### Given entries:
*****

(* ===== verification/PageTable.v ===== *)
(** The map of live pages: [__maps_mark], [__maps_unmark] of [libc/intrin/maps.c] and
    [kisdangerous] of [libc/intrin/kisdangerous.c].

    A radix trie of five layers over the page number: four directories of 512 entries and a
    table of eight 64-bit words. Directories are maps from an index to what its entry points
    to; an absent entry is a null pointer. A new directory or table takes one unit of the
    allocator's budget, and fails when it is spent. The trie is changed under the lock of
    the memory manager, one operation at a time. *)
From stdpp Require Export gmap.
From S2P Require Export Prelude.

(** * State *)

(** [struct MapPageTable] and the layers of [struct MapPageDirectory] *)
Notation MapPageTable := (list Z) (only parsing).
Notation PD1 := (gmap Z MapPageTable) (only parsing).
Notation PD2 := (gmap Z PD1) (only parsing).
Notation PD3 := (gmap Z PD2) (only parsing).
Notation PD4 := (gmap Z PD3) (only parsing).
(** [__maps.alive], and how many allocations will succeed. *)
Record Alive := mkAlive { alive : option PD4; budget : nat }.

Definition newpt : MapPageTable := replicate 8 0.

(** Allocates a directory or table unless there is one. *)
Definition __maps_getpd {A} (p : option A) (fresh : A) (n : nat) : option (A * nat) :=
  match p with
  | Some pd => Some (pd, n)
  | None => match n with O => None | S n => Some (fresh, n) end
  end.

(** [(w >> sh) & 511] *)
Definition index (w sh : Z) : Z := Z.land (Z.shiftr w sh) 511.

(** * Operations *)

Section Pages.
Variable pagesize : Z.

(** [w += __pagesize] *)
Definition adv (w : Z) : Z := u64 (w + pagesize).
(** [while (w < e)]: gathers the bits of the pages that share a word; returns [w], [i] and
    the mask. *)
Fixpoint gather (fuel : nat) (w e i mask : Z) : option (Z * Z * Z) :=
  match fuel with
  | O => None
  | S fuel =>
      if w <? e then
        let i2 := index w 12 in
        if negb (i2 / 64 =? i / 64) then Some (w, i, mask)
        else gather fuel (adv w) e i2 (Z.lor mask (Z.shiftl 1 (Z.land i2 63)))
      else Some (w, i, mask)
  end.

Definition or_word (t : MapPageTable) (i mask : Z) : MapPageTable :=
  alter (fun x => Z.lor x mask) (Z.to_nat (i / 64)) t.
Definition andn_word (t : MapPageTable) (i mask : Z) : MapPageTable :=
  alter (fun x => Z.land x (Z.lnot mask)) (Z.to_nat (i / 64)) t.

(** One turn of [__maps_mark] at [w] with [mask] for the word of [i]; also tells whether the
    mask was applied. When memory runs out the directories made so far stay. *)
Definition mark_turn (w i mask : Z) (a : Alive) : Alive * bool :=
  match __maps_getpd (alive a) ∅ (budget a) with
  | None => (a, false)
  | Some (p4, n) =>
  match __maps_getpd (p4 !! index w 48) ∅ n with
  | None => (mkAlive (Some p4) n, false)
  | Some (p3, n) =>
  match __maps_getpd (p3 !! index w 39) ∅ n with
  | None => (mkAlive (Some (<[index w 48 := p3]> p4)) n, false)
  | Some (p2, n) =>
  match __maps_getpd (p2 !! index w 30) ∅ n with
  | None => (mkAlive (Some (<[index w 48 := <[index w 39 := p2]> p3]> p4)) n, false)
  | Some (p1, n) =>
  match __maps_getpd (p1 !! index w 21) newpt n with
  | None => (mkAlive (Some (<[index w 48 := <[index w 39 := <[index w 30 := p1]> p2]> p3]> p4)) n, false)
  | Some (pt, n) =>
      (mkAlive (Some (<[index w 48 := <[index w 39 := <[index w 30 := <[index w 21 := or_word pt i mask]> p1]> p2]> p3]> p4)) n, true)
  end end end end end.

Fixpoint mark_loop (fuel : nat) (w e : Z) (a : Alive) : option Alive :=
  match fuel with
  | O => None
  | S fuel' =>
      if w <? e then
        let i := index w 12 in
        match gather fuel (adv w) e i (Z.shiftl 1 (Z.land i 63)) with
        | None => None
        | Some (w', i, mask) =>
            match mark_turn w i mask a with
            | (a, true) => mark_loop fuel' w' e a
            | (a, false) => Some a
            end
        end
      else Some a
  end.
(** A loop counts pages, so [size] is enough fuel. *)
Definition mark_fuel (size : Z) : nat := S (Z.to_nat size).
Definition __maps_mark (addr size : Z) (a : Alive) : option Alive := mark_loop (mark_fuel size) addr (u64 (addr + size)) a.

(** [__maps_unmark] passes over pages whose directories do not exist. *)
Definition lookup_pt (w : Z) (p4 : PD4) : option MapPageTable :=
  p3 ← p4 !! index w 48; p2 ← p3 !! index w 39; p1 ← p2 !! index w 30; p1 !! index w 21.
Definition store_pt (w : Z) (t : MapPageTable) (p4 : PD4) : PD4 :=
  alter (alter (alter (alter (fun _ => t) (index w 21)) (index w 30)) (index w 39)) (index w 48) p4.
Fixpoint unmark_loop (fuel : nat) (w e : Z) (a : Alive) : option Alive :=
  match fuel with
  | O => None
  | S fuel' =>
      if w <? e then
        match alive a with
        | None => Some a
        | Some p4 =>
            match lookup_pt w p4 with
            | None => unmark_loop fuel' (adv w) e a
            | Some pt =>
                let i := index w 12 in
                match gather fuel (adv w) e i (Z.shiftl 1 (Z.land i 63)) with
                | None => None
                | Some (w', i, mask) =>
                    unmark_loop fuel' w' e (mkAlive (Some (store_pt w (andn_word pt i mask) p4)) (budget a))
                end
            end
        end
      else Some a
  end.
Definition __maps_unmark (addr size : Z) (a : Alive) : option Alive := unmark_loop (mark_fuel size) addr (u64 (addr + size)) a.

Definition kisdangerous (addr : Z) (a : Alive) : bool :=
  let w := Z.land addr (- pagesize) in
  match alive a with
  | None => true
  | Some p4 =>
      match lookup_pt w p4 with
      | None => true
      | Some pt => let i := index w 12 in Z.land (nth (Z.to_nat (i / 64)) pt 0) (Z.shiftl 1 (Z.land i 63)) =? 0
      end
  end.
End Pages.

*****

### Directions:
Produce the lines from the top of the listing through the "Notation PD3 := (gmap Z PD2) (only parsing)." line exactly as they appear, with no additional output.

### Solution below:
(* ===== verification/PageTable.v ===== *)
(** The map of live pages: [__maps_mark], [__maps_unmark] of [libc/intrin/maps.c] and
    [kisdangerous] of [libc/intrin/kisdangerous.c].

    A radix trie of five layers over the page number: four directories of 512 entries and a
    table of eight 64-bit words. Directories are maps from an index to what its entry points
    to; an absent entry is a null pointer. A new directory or table takes one unit of the
    allocator's budget, and fails when it is spent. The trie is changed under the lock of
    the memory manager, one operation at a time. *)
From stdpp Require Export gmap.
From S2P Require Export Prelude.

(** * State *)

(** [struct MapPageTable] and the layers of [struct MapPageDirectory] *)
Notation MapPageTable := (list Z) (only parsing).
Notation PD1 := (gmap Z MapPageTable) (only parsing).
Notation PD2 := (gmap Z PD1) (only parsing).
Notation PD3 := (gmap Z PD2) (only parsing).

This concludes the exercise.